┏━━
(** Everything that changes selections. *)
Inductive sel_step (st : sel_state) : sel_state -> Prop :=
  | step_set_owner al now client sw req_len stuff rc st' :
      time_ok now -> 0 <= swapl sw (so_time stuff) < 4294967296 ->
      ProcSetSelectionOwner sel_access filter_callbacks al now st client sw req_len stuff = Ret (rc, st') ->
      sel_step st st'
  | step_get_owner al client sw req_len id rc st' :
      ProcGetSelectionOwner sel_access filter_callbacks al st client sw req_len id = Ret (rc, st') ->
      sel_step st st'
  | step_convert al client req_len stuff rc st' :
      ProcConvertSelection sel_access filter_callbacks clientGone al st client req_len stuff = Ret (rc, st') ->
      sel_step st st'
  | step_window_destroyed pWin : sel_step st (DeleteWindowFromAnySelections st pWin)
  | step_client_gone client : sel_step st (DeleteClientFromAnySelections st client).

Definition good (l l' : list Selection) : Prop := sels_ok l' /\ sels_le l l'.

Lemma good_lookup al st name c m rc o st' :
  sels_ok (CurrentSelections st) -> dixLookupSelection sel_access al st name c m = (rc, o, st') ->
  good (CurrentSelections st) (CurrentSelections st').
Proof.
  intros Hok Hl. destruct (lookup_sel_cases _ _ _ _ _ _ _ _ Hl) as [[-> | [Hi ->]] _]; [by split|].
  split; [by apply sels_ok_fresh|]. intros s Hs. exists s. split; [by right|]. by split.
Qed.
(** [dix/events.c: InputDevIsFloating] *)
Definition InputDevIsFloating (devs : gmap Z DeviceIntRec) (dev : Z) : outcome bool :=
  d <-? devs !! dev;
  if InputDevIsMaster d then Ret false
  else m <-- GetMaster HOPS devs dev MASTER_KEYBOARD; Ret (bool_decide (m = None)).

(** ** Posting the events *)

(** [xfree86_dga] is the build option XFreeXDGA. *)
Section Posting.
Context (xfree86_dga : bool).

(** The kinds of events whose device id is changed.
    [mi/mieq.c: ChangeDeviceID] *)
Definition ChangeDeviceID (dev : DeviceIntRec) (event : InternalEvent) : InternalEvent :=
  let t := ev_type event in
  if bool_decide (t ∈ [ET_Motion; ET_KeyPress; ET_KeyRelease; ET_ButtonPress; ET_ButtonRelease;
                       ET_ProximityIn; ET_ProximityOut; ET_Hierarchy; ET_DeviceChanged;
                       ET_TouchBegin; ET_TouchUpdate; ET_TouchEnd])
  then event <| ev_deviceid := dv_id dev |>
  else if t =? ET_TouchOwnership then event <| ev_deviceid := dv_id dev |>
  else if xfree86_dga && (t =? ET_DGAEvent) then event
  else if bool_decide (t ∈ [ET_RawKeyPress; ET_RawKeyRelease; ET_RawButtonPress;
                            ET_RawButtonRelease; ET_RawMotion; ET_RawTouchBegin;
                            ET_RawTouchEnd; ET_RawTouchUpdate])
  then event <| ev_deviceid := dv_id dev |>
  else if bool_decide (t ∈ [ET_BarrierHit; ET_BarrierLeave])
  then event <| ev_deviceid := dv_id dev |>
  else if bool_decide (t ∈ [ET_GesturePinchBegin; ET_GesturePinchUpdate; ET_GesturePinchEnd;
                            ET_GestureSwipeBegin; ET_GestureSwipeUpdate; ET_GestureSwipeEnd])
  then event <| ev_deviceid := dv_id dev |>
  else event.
┗━━
┏━━
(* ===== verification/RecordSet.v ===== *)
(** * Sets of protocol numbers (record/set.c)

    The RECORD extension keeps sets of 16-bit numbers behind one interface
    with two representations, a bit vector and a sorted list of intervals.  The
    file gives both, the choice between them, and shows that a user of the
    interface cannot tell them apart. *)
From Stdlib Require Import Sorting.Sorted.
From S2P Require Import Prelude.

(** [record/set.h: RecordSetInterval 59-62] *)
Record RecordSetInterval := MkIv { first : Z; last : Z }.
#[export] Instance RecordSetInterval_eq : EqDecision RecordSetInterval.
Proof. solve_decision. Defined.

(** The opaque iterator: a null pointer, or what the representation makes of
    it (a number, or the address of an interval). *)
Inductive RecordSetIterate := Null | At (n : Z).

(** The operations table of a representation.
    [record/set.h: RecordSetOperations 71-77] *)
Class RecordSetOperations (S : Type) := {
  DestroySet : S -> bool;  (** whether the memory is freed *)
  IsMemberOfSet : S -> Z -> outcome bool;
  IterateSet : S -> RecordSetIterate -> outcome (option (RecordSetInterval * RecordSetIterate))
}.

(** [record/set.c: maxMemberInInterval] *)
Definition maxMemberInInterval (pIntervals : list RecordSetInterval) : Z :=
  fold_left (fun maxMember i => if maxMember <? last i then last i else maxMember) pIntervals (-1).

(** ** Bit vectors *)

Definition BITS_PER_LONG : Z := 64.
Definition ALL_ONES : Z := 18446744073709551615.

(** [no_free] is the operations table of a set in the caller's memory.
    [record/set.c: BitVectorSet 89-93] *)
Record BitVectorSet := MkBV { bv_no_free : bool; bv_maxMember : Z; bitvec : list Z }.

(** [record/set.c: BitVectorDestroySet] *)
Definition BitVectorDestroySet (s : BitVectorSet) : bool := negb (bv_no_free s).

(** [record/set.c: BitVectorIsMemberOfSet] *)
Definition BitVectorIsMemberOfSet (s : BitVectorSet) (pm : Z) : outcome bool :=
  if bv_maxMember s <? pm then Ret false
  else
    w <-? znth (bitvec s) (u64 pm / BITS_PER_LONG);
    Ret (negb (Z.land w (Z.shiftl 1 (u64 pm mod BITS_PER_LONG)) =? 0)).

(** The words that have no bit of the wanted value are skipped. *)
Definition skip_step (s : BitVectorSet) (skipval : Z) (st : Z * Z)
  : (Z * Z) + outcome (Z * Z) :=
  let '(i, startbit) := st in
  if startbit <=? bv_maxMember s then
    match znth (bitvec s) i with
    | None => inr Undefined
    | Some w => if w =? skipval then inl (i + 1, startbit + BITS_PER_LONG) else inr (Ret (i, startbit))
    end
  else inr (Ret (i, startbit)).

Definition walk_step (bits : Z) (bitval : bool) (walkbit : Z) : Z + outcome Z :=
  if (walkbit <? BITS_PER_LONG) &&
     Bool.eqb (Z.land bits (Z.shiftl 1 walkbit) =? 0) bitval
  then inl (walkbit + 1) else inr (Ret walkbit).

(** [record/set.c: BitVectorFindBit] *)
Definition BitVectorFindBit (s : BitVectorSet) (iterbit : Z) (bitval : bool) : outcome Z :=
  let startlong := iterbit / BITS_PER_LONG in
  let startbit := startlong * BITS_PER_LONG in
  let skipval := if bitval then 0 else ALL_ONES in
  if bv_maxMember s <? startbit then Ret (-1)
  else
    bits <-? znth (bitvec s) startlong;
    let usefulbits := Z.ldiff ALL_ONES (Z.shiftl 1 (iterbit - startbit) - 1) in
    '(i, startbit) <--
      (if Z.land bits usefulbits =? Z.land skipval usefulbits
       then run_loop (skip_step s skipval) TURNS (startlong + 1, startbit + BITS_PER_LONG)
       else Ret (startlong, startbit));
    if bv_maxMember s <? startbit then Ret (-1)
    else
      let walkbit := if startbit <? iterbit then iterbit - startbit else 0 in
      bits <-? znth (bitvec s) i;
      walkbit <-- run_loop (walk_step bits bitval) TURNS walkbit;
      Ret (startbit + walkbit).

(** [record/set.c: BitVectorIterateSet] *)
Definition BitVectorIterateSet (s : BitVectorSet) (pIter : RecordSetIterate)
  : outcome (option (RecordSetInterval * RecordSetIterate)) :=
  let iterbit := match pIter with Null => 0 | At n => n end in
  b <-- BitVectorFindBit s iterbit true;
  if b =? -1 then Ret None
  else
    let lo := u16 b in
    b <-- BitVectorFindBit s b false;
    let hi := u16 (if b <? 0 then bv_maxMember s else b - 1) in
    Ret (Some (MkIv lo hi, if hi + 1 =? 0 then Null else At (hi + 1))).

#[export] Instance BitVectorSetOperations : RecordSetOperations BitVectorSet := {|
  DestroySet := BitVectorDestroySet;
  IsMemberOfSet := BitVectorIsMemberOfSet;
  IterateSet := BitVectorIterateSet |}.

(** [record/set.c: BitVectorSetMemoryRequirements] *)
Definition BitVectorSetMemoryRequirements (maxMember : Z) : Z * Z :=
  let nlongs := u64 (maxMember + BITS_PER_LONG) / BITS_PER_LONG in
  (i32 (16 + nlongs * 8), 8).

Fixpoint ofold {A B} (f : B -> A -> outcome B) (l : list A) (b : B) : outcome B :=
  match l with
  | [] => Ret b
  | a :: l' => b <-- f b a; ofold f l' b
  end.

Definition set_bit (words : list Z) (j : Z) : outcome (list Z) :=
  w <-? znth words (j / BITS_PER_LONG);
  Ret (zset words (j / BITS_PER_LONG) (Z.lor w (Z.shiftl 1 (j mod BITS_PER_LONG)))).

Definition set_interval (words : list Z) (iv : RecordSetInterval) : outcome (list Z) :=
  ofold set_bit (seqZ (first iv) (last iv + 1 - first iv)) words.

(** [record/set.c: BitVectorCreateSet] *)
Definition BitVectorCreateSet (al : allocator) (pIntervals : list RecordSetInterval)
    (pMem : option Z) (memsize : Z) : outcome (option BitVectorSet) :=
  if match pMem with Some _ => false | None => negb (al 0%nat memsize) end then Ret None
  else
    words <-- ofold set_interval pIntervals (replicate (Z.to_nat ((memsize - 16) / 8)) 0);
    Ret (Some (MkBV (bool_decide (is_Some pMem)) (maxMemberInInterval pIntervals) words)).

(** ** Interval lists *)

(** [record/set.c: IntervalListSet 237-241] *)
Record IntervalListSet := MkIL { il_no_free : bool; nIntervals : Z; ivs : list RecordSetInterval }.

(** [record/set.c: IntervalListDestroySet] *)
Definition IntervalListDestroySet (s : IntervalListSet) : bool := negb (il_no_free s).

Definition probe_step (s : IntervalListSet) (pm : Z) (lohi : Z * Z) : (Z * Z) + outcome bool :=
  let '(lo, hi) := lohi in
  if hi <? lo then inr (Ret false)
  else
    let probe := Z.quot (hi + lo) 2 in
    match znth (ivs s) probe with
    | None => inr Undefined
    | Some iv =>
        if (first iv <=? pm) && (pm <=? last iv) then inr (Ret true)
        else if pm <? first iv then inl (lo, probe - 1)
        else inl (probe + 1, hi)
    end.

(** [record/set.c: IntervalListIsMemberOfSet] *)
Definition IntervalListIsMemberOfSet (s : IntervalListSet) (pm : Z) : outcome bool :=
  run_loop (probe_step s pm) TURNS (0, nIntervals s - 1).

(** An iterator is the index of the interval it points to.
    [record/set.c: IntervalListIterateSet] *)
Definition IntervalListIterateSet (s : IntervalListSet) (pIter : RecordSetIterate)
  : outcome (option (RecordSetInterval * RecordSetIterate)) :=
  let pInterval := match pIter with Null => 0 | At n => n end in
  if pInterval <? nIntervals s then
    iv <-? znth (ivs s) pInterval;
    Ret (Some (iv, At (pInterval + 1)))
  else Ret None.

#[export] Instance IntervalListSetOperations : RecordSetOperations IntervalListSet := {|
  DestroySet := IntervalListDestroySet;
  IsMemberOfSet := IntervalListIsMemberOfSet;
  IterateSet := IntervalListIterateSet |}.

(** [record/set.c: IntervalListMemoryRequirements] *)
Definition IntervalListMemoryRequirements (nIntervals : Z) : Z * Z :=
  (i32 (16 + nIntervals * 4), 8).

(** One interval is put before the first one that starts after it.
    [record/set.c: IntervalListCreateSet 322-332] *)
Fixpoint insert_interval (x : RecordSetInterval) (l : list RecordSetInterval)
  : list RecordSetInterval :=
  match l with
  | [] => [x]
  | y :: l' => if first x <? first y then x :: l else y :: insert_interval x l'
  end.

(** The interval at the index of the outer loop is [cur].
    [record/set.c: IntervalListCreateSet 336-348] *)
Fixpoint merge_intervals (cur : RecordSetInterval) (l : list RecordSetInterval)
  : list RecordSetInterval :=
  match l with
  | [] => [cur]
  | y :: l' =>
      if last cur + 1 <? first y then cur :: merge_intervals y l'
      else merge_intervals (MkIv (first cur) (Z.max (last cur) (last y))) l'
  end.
┗━━
**ACTIVITY:** When a line in the records holds the string "None", copy that line.

**RESPONSE FOR THIS EXERCISE:**
  else m <-- GetMaster HOPS devs dev MASTER_KEYBOARD; Ret (bool_decide (m = None)).
    | None => inr Undefined
  if b =? -1 then Ret None
  if match pMem with Some _ => false | None => negb (al 0%nat memsize) end then Ret None
    | None => inr Undefined
  else Ret None.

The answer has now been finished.